Deficiency of MFSD7c results in microcephaly-associated vasculopathy in Fowler syndrome

Abstract

Several missense mutations in the orphan transporter FLVCR2 have been reported in Fowler syndrome. Affected subjects exhibit signs of severe neurological defects. We identified the mouse ortholog Mfsd7c as a gene, which is expressed in the blood brain barrier. Here, we report the characterizations of Mfsd7c knockout (KO) mice and compare it to phenotypic findings in humans with bi-allelic FLVCR2 mutations. Global KO of Mfsd7c in mice resulted in late gestation lethality, likely due to central nervous system (CNS) phenotypes. We found that the angiogenic growth of CNS blood vessels in the brain of Mfsd7c KO embryos was inhibited in cortical ventricular zones and ganglionic eminences.
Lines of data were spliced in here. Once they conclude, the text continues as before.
(* ===== verification/EventRefine.v ===== *)
(** * The operations of the event store as steps of its log

    Every operation of [EventStore.v] is a sequence of steps of the broadcast
    log of [EventLog.v], for the tables, and of the ledger of [JournalSpec.v],
    for the receipts. *)
From stdpp Require Import base list strings gmap.
From Stdlib Require Import ZArith Lia Sorting.Sorted.
From S2P Require Import Prelude PyStr PyFloat Json Errors Sha256 Expressions Lifecycle Ownership Invocations.
From S2P Require Import Identity Receipts Journal JournalSpec Events EventMatching Rows EventStore EventLog.

Local Open Scope string_scope.
Local Open Scope Z_scope.

(** ** The log of a database *)
Definition log_entry (row : InboxRow) : LogEntry :=
  LogEntry_ (in_scope row) (in_source row) (in_event_id row) (in_digest row).
Definition listener (row : SubscriptionRow) : Listener :=
  let p := sr_payload row in
  Listener_ (sr_invocation_id row) (su_scope p) (su_initial_cursor p) (su_cursor p) (su_selection_count p)
    (String.eqb (sr_state row) "pending").
Definition consumer (row : PinRow) : Consumer := Consumer_ (pin_scope row) (pin_cursor row) (pin_active row).
Definition with_others {U} (u : U) (t : EventTables U) : EventTables U :=
  EventTables_ (et_counter t) (et_inbox t) (et_outbox t) (et_subscriptions t) (et_selections t) (et_consumers t)
    (et_profiles t) (et_pins t) (et_consumer_selections t) u.

Section Spec.
Context {U : Type} {EV : Evidence (EventTables U)} {EE : EventEvidence U}.
Abbreviation DB := (Database (EventTables U)).
Implicit Types db : DB.
Variable limits : EventStoreLimits.
Definition broadcast db : Broadcast :=
  Broadcast_ (default 0 (counter db)) (log_entry <$> inbox db) (listener <$> subscriptions db) (se_sequence <$> selections db)
    (consumers db) (consumer <$> pins db) (consumer_selections db).

(** The payload of a subscription names it. *)
Definition keyed db : Prop := ∀ k row, subscriptions db !! k = Some row → k = effect_key (su_identity (sr_payload row)).
(** What an operation may do: steps of the log and of the ledger *)
Definition advances db db' : Prop :=
  keyed db → keyed db' ∧ broadcast_steps (broadcast db) (broadcast db') ∧ ledger_steps (ledger db) (ledger db').
#[export] Instance advances_preorder : PreOrder advances.
Proof.
  split; [done |]. intros a b c Hab Hbc Hk. destruct (Hab Hk) as (Hk' & ? & ?). destruct (Hbc Hk') as (? & ? & ?).
  split_and!; [done | by etrans | by etrans].
Qed.
(** A participant writes its own tables and the journal. *)
Definition same_tables db db' : Prop := ∃ u, rest db' = with_others u (rest db).
Definition well_behaved (f : DB → res DB) : Prop :=
  ∀ db db', f db = Ok db' → same_tables db db' ∧ ledger_steps (ledger db) (ledger db').
Class EventLaws : Prop :=
  outcome_law : ∀ f i r lease, outcome_participant = Some f → well_behaved (fun db => f db i r lease).
Definition participant_law (p : option event_participant) : Prop :=
  ∀ f e, p = Some f → well_behaved (fun db => f db e).

Lemma same_broadcast db db' : same_tables db db' → broadcast db' = broadcast db.
Proof.
  intros [u Hu]. unfold broadcast, counter, inbox, subscriptions, selections, consumers, pins, consumer_selections.
  by rewrite Hu.
Qed.
Lemma same_subscriptions db db' : same_tables db db' → subscriptions db' = subscriptions db.
Proof. intros [u Hu]. unfold subscriptions. by rewrite Hu. Qed.
Lemma same_advances db db' : same_tables db db' → ledger_steps (ledger db) (ledger db') → advances db db'.
Proof.
  intros Hs Hl Hk. split_and!; [| by rewrite (same_broadcast _ _ Hs) | done]. intros k row.
  rewrite (same_subscriptions _ _ Hs). apply Hk.
Qed.
#[export] Instance same_tables_preorder : PreOrder same_tables.
Proof.
  split; [intros db; exists (et_others (rest db)); by destruct (rest db) |]. intros a b c [u Hu] [v Hv]. exists v.
  by rewrite Hv, Hu.
Qed.
Lemma inserted_same i r db db' : insert_completed_receipt i r db = Ok db' → same_tables db db'.
Proof. intros [Hr _]%inserted_rest. exists (et_others (rest db)). rewrite Hr. by destruct (rest db). Qed.
Lemma event_inserted_advances i r db db' : insert_completed_receipt i r db = Ok db' → same_tables db db' ∧ advances db db'.
Proof.
  intros H. pose proof (inserted_same _ _ _ _ H). split; [done |]. apply same_advances; [done |]. by eapply inserted_ledger.
Qed.
(** Steps of the log alone *)
Lemma log_advances db db' :
  effects db' = effects db → subscriptions db' = subscriptions db → broadcast_steps (broadcast db) (broadcast db') →
  advances db db'.
Proof. intros He Hs Hb Hk. split_and!; [intros k row; rewrite Hs; apply Hk | done |]. unfold ledger. by rewrite He. Qed.

(** An identity that is read from the value of another is that one. *)
Lemma identity_read x i : identity_from_value (JDict (identity_value x)) = Ok i → i = x.
Proof.
  unfold identity_from_value. change (keys_are identity_fields (identity_value x)) with true. cbn [negb].
  unfold identity_value. cbn [dget String.eqb Ascii.eqb Bool.eqb]. unfold path_value. rewrite read_path. cbn [obind].
  rewrite mapM_id_some. unfold effect_identity. intros H. ok_inv. by destruct x.
Qed.

(** ** Transactions *)
Lemma event_transaction_ok {A} (body : DB → res (A * DB)) db a db' :
  event_transaction body db = (Ok a, db') → body db = Ok (a, db').
Proof.
  unfold event_transaction. destruct (_serialize db) as [[] |]; cbn [obind]; [| done].
  by destruct (body db) as [[? ?] |]; intros; simplify_eq.
Qed.
Lemma event_transaction_raise {A} (body : DB → res (A * DB)) db e db' :
  event_transaction body db = (Raise e, db') → db' = db.
Proof. unfold event_transaction. destruct (obind _ _) as [[? ?] |]; intros; by simplify_eq. Qed.
Lemma owned_ok {A} i lease now (body : DB → res (A * DB)) db a db' :
  _owned i lease now body db = (Ok a, db') → body db = Ok (a, db').
Proof.
  unfold _owned. destruct lease as [l |]; [| apply event_transaction_ok].
  destruct (transaction _ _ _ _ _) as [[a0 |] db0] eqn:H; intros; simplify_eq. apply transaction_ok in H. by ok_inv.
Qed.
Lemma owned_raise {A} i lease now (body : DB → res (A * DB)) db e db' : _owned i lease now body db = (Raise e, db') → db' = db.
Proof.
  unfold _owned. destruct lease as [l |]; [| apply event_transaction_raise].
  destruct (transaction _ _ _ _ _) as [[a0 |] db0] eqn:H; intros; simplify_eq. by apply transaction_raise in H.
Qed.
Lemma owned_advances {A} i lease now (body : DB → res (A * DB)) db :
  (∀ a db', body db = Ok (a, db') → advances db db') → advances db (_owned i lease now body db).2.
Proof.
  intros Hb. destruct (_owned i lease now body db) as [[a | e] db'] eqn:H; cbn [snd].
  - apply owned_ok in H. by eapply Hb.
  - by apply owned_raise in H as ->.
Qed.
Lemma event_transaction_advances {A} (body : DB → res (A * DB)) db :
  (∀ a db', body db = Ok (a, db') → advances db db') → advances db (event_transaction body db).2.
Proof.
  intros Hb. destruct (event_transaction body db) as [[a | e] db'] eqn:H; cbn [snd].
  - apply event_transaction_ok in H. by eapply Hb.
  - by apply event_transaction_raise in H as ->.
Qed.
Vascular tips were dilated and fused resulting in glomeruloid vessels. Nonetheless, CNS blood vessels were intact without haemorrhage. Both embryos and humans with bi-allelic FLVCR2 mutations exhibited reduced cerebral cortical layers, enlargement of the cerebral ventricles, and microcephaly. Transcriptomic analysis of Mfsd7c knockout (KO) embryonic brains revealed upregulation of genes involved in glycolysis and angiogenesis. The Mfsd7c KO brain exhibited hypoxia and neuronal cell death. Our results indicate MFSD7c is required for the normal growth of CNS blood vessels and ablation of this gene results in microcephaly-associated vasculopathy in mice and humans.